Немного голосов обращались к человеческой боли на языке, который она в состоянии действительно услышать; кажется, однако, что почти сразу эти голоса были услышаны толпами. Изначально гипноз христианства не был на Небе: в ранних христианских живописных изображениях мы находим не столько рай, сколько крест. Христианство наполнилось смыслом там, где оно в этом более всего нуждалось: в страдании. Страдание в античности, по-видимому, было чудовищным одиночеством, которое мы обнаруживаем в тех местах Азии, где буддизм исчез; возможно, Рим был похож на большие китайские города конца империи с их лишёнными всякой надежды отверженными, которые в море человеческого безразличия исходили болью без смысла и цели и за тридцать лет проказы, сифилиса или туберкулёза теряли последние силы перед ужасом бытия. Иов на навозе – но без Господа. Запад, который не смеет пройти мимо нищеты, не закрыв глаза, уже не представляет себе, что для отверженного, нищего, униженного, калеки, для раба кое-что было более необходимо, чем даже Царствие небесное: бегство от абсурдности и одиночества в безнадёжной боли. Первая христианская проповедь в Риме была неоспорима потому, что говорила рабыне, дочери рабов, которая в отчаянии смотрела, как умирает её безвинное дитя-раб, напрасно появившееся на свет: «Иисус, Сын Божий, умер от пытки на Голгофе, чтобы ты не была одинока, глядя на эту агонию». Однако множество людей, брошенных на растерзание хищникам, потому что они предпочитали зверей абсурдности существования, а позднее великое множество обращённых в чужую веру на протяжении столетий не знали иных образов бога, кроме тех, что создали их убийцы.
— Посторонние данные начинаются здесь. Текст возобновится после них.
(* ===== verification/Logger.v ===== *)
(** * The logger: [mr/logger.go]

    [init] configures the logger from the environment. [SortingFunc] sorts the names
    of a log entry's fields in place, the known ones first, by two nested loops over
    indices. The library logrus is third-party: its levels are parameters. *)

From stdpp Require Import sorting.
From S2P Require Import Prelude.

Open Scope string_scope.
Open Scope list_scope.
Open Scope Z_scope.

Definition priority : gmap string Z :=
  list_to_map [("service", 0); ("component", 1); ("worker_id", 2); ("task_id", 3); ("func", 4)].

(** The body of the inner loop, on [fields[i]] and [fields[j]]. *)
Definition order_pair (i j : nat) (fields : list string) : list string :=
  match fields !! i, fields !! j with
  | Some a, Some b =>
      match priority !! a, priority !! b with
      | Some _, None => fields
      | None, Some _ => <[j := a]> (<[i := b]> fields)
      | Some p1, Some p2 => if decide (p1 > p2) then <[j := a]> (<[i := b]> fields) else fields
      | None, None => fields
      end
  | _, _ => fields
  end.

Fixpoint inner_loop (i j n : nat) (fields : list string) : list string :=
  match n with O => fields | S n => inner_loop i (S j) n (order_pair i j fields) end.
Fixpoint outer_loop (i n : nat) (fields : list string) : list string :=
  match n with
  | O => fields
  | S n => outer_loop (S i) n (inner_loop i (S i) (length fields - S i) fields)
  end.
Definition SortingFunc (fields : list string) : list string := outer_loop 0 (length fields) fields.

(** *** [init] *)

Inductive formatter :=
| JSONFormatter (TimestampFormat : string) (FieldMap : list (string * string)) (DisableHTMLEscape : bool)
| TextFormatter (TimestampFormat : string) (FullTimestamp ForceColors DisableColors QuoteEmptyFields : bool)
    (Sort : list string → list string).

Record logger {Level : Type} := mkLogger { lg_formatter : formatter; lg_level : Level }.
Arguments logger : clear implicits.

(** [keys] are [FieldKeyTime], [FieldKeyLevel] and [FieldKeyMsg]. *)
Definition production_formatter (keys : string * string * string) : formatter :=
  JSONFormatter "2006-01-02T15:04:05Z07:00" [(keys.1.1, "timestamp"); (keys.1.2, "level"); (keys.2, "message")] true.
Definition development_formatter : formatter := TextFormatter "2006-01-02 15:04:05" true true false true SortingFunc.

Definition logger_init {Level} (keys : string * string * string) (ParseLevel : string → option Level) (InfoLevel : Level)
    (Getenv : string → string) : logger Level :=
  let f := if decide (Getenv "ENV" = "production") then production_formatter keys else development_formatter in
  let level := if decide (Getenv "LOG_LEVEL" = "") then "info" else Getenv "LOG_LEVEL" in
  mkLogger _ f (match ParseLevel level with Some l => l | None => InfoLevel end).

(** ** Lemmas *)

(** Without a level in the environment, or with one that does not exist, the level
    is that of [info], if the library knows this name; fields are sorted except in
    production. *)
Lemma logger_default {Level} keys (ParseLevel : string → option Level) InfoLevel Getenv :
  ParseLevel "info" = Some InfoLevel → Getenv "LOG_LEVEL" = "" ∨ ParseLevel (Getenv "LOG_LEVEL") = None →
  lg_level (logger_init keys ParseLevel InfoLevel Getenv) = InfoLevel ∧
  (Getenv "ENV" ≠ "production" → lg_formatter (logger_init keys ParseLevel InfoLevel Getenv) = development_formatter).
Proof.
  intros Hi Hl. unfold logger_init. cbn [lg_level lg_formatter]. split; [|intros He; by rewrite decide_False].
  case_decide; [by rewrite Hi|]. destruct Hl as [?| ->]; done.
Qed.

(** The rank of a field: unknown fields come last. *)
Definition rank (f : string) : Z := default 5 (priority !! f).
Definition before (a b : string) : Prop := rank a <= rank b.

Lemma priority_bound f p : priority !! f = Some p → 0 <= p < 5.
Proof.
  unfold priority. intros H%elem_of_list_to_map_2. rewrite !elem_of_cons, elem_of_nil in H.
  destruct H as [H|[H|[H|[H|[H|[]]]]]]; injection H as _ ->; lia.
Qed.

(** One pass of the inner loop, on the element it puts in place and the rest. *)
Fixpoint pass (a : string) (l : list string) : string * list string :=
  match l with
  | [] => (a, [])
  | b :: l => if decide (rank b < rank a) then (λ r, (r.1, a :: r.2)) (pass b l) else (λ r, (r.1, b :: r.2)) (pass a l)
  end.

Lemma insert_middle (pre : list string) x y post : <[length pre := y]> (pre ++ x :: post) = pre ++ y :: post.
Proof. rewrite <- (Nat.add_0_r (length pre)) at 1. by rewrite insert_app_r. Qed.

Lemma order_pair_spec pre a mid b post :
  order_pair (length pre) (length pre + S (length mid)) (pre ++ a :: mid ++ b :: post) =
  if decide (rank b < rank a) then pre ++ b :: mid ++ a :: post else pre ++ a :: mid ++ b :: post.
Proof.
  assert (Ha : (pre ++ a :: mid ++ b :: post) !! length pre = Some a) by by apply list_lookup_middle.
  assert (Hb : (pre ++ a :: mid ++ b :: post) !! (length pre + S (length mid))%nat = Some b).
  { rewrite lookup_app_r by lia. replace (length pre + S (length mid) - length pre)%nat with (S (length mid)) by lia.
    cbn [lookup list_lookup]. by apply list_lookup_middle. }
  assert (Hs : <[(length pre + S (length mid))%nat := a]> (<[length pre := b]> (pre ++ a :: mid ++ b :: post)) = pre ++ b :: mid ++ a :: post).
  { rewrite (insert_middle pre). change (pre ++ b :: mid ++ a :: post) with (pre ++ (b :: mid) ++ a :: post).
    change (pre ++ b :: mid ++ b :: post) with (pre ++ (b :: mid) ++ b :: post). rewrite !app_assoc.
    rewrite <- (insert_middle (pre ++ b :: mid) b a post). f_equal. by rewrite length_app. }
  unfold order_pair. rewrite Ha, Hb, Hs. unfold rank.
  destruct (priority !! a) as [p|] eqn:Ea, (priority !! b) as [q|] eqn:Eb; cbn [default from_option id];
    try (apply priority_bound in Ea); try (apply priority_bound in Eb); repeat case_decide; try done; lia.
Qed.

Lemma inner_loop_spec pre a mid l :
  inner_loop (length pre) (length pre + S (length mid)) (length l) (pre ++ a :: mid ++ l) =
  pre ++ (pass a l).1 :: mid ++ (pass a l).2.
Proof.
  revert a mid. induction l as [|b l IH]; intros a mid; [done|]. cbn [length inner_loop pass].
  rewrite order_pair_spec. replace (S (length pre + S (length mid))) with (length pre + S (length (mid ++ [a])))%nat
    by (rewrite length_app; simpl; lia).
  case_decide.
  - specialize (IH b (mid ++ [a])). rewrite <- !app_assoc in IH. exact IH.
  - specialize (IH a (mid ++ [b])). rewrite length_app in *. rewrite <- !app_assoc in IH. exact IH.
Qed.

Lemma pass_spec a l : (pass a l).1 :: (pass a l).2 ≡ₚ a :: l ∧ Forall (before (pass a l).1) (pass a l).2 ∧ before (pass a l).1 a.
Proof.
  revert a. induction l as [|b l IH]; intros a; [simpl; split; [done|]; split; [constructor | unfold before; lia]|].
  cbn [pass]. case_decide as Hd; cbn [fst snd].
  - destruct (IH b) as (H1 & H2 & H3). unfold before in *.
    split; [by rewrite Permutation_swap, H1|]. split; [constructor; [lia | done] | lia].
  - destruct (IH a) as (H1 & H2 & H3). unfold before in *.
    split; [rewrite Permutation_swap, H1; apply Permutation_swap|]. split; [constructor; [lia | done] | lia].
Qed.

Lemma length_pass a l : length (pass a l).2 = length l.
Proof. destruct (pass_spec a l) as (H & _). apply Permutation_length in H. simpl in H. lia. Qed.

Lemma outer_loop_spec n : ∀ pre l, length l = n →
  ∃ l', outer_loop (length pre) n (pre ++ l) = pre ++ l' ∧ l' ≡ₚ l ∧ StronglySorted before l'.
Proof.
  induction n as [|n IH]; intros pre l Hl; [exists l; destruct l; [|done]; repeat split; constructor|].
  destruct l as [|a l]; [done|]. cbn [outer_loop].
  replace (length (pre ++ a :: l) - S (length pre))%nat with (length l) by (rewrite length_app; simpl; lia).
  pose proof (inner_loop_spec pre a [] l) as Hi. cbn [app length] in Hi. replace (length pre + 1)%nat with (S (length pre)) in Hi by lia.
  rewrite Hi. destruct (pass_spec a l) as (Hp & Hf & _). pose proof (length_pass a l) as Hlp.
  destruct (IH (pre ++ [(pass a l).1]) (pass a l).2) as (l' & Hl' & Hp' & Hs); [simpl in Hl; lia|].
  rewrite length_app, Nat.add_comm in Hl'. cbn [length Nat.add] in Hl'. rewrite <- !app_assoc in Hl'. cbn [app] in Hl'.
  exists ((pass a l).1 :: l'). split; [exact Hl'|]. split; [by rewrite Hp'|]. constructor; [done|]. by rewrite Hp'.
Qed.

(** ** Properties *)

(** [SortingFunc] permutes the fields of an entry so that the known ones come
    first, in the order of their priorities. *)
Theorem SortingFunc_sorts fields :
  SortingFunc fields ≡ₚ fields ∧ StronglySorted before (SortingFunc fields).
Proof. destruct (outer_loop_spec (length fields) [] fields eq_refl) as (l & H & H1 & H2). cbn [length app] in H. unfold SortingFunc. by rewrite H. Qed.

Example SortingFunc_example :
  SortingFunc ["path"; "func"; "task_id"; "error"; "service"] = ["service"; "task_id"; "func"; "error"; "path"].
Proof. vm_compute. reflexivity. Qed.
Грандиозная каталепсия, которая обрушивается на искусство в связи с каждым Откровением, поначалу слепые христианство и буддизм, революции, которые взирают на себя только глазами своих казненных противников…
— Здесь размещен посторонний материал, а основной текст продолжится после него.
Lemma menu_opened_by_toggle_only_witness :
  let e := Click (mkTarget false true) in
  let st := mkState "none" (Some "false") None true in
  navDisplay (dispatch e st) = "flex"
  ∧ (navDisplay st = "flex" ∨ ∃ n, e = Click (mkTarget n true)).
Proof.
  split; [reflexivity|].
  apply (menu_opened_by_toggle_only (Click (mkTarget false true))
           (mkState "none" (Some "false") None true)).
  reflexivity.
Defined.

(** X5: the events that are no click on the toggle: a click outside the
    toggle and the panel closes the menu from any state and leaves the focus
    where it was; Escape closes a shown panel and calls [focus()] on the
    toggle, so the focus moves to the toggle when the toggle takes the focus
    and stays where it was when it does not; a click inside the panel, a key
    other than Escape, and Escape while the panel's display is not 'flex'
    leave the display, [aria-expanded] and the focus as they were. *)
Theorem menu_closing_events (st : State) :
  dispatch (Click (mkTarget false false)) st
  = mkState "none" (Some "false") (activeElement st) (toggleFocusable st)
  ∧ (navDisplay st = "flex" →
     dispatch (KeyDown "Escape") st
     = mkState "none" (Some "false")
         (if toggleFocusable st then Some Toggle else activeElement st)
         (toggleFocusable st))
  ∧ dispatch (Click (mkTarget true false)) st = st
  ∧ (∀ key, key ≠ "Escape" ∨ navDisplay st ≠ "flex" → dispatch (KeyDown key) st = st).
Proof.
  split_and!; [done | | done |].
  - intros H. simpl. unfold onKeyDown. by rewrite H.
  - intros key. simpl. unfold onKeyDown. intros [H|H].
    + apply String.eqb_neq in H. by rewrite H.
    + apply String.eqb_neq in H. rewrite H. by rewrite andb_false_r.
Qed.

(** X6: the inline script's listener on the toggle writes the display and never
    [aria-expanded]: one click of it turns a state in which the two agree
    into one in which they do not. *)
Theorem inline_toggle_breaks_agreement (st : State) :
  consistent st → ¬ consistent (InlineMenu.onToggleClick st).
Proof.
  unfold consistent, InlineMenu.onToggleClick. destruct st as [d a f t]. simpl.
  destruct (String.eqb d "flex") eqn:E; intros [H1 H2] [H3 H4].
  - apply String.eqb_eq in E. specialize (H3 (H2 E)). discriminate.
  - apply String.eqb_neq in E. apply E, H1, H4. reflexivity.
Qed.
О том, чем был бы великий художник, который не знал бы ни одного произведения искусства и пребывал бы свидетелем только живых форм, нам ничего не известно. Проблема первопричин не имеет прямого отношения к искусству. О рисунках питекантропов у нас туманное представление. У истоков древнейших цивилизаций мы находим, по-видимому, одновременно экспрессивный знак (шумерская статуэтка, кикладская культура, цивилизация Мохенджо-Даро) и рисунок или геометрическую фигуру, первый рывок человека. Кроме того, мастерство, с которым выполнены те или иные из этих рисунков, иногда заставляет нас подозревать о существовании другой, более ранней цивилизации, выделяющейся из хаоса. Однако искусство ни одной из нарождавшихся цивилизаций – в те времена, когда силуэты, по-видимому, легко рисовали по теням, и даже тогда, когда стала известна техника муляжа, – не пошло от человека к Богу; все пошли от Бога, или от священного – к человеку. Продолжая своё «погружение», изыскания древнейшего искусства достигают порога протоистории. Найдётся ли художник, который, глядя на бизона Альтамиры, не признал бы тщательно продуманного стиля? Наскальная живопись Родезии, также доисторическая, свидетельствует об условиях, не уступающих по своей строгости византийскому искусству…
Как бы далеко мы ни погружались в прошлое, мы угадываем другие формы, существовавшие ранее тех, что нас волнуют; изображения гротов Ласко (а сколько ещё таких!) слишком громадные, чтобы их можно было нарисовать одним махом, и так диковинно расположенные, словно художнику пришлось их выполнять лёжа на спине или резко запрокинув назад голову, – вполне вероятно, «преувеличения»; нет сомнения, что они совершенно не случайны, не продукт инстинктивного творчества и никоим образом не копируют
Возможно, заблуждение относительно прямого отношения художника к некоей модели особенно устойчиво в изобразительных искусствах. Музыкант, по-видимому, в меньшей степени музыкант из любви к соловьиному пению, чем художник – из любви к пейзажам. Ведь, главным образом, в живописи, скульптуре, литературе кажется очевидной инстинктивная экспрессия чувств. Ибо предполагается, что эти искусства изображают. И дети рисуют до какого бы то ни было знакомства с произведениями искусства.
Мы, однако, чувствуем, что если ребёнок нередко художник, то это не значит, что он художник, выделяющийся среди других. Ибо он во власти таланта, сам же он талантом не владеет. Его деятельность отличается от деятельности художника тем, что последний не намерен терять что-либо, что ребёнок никогда не ищет. Вместо мастерства он преподносит чудо.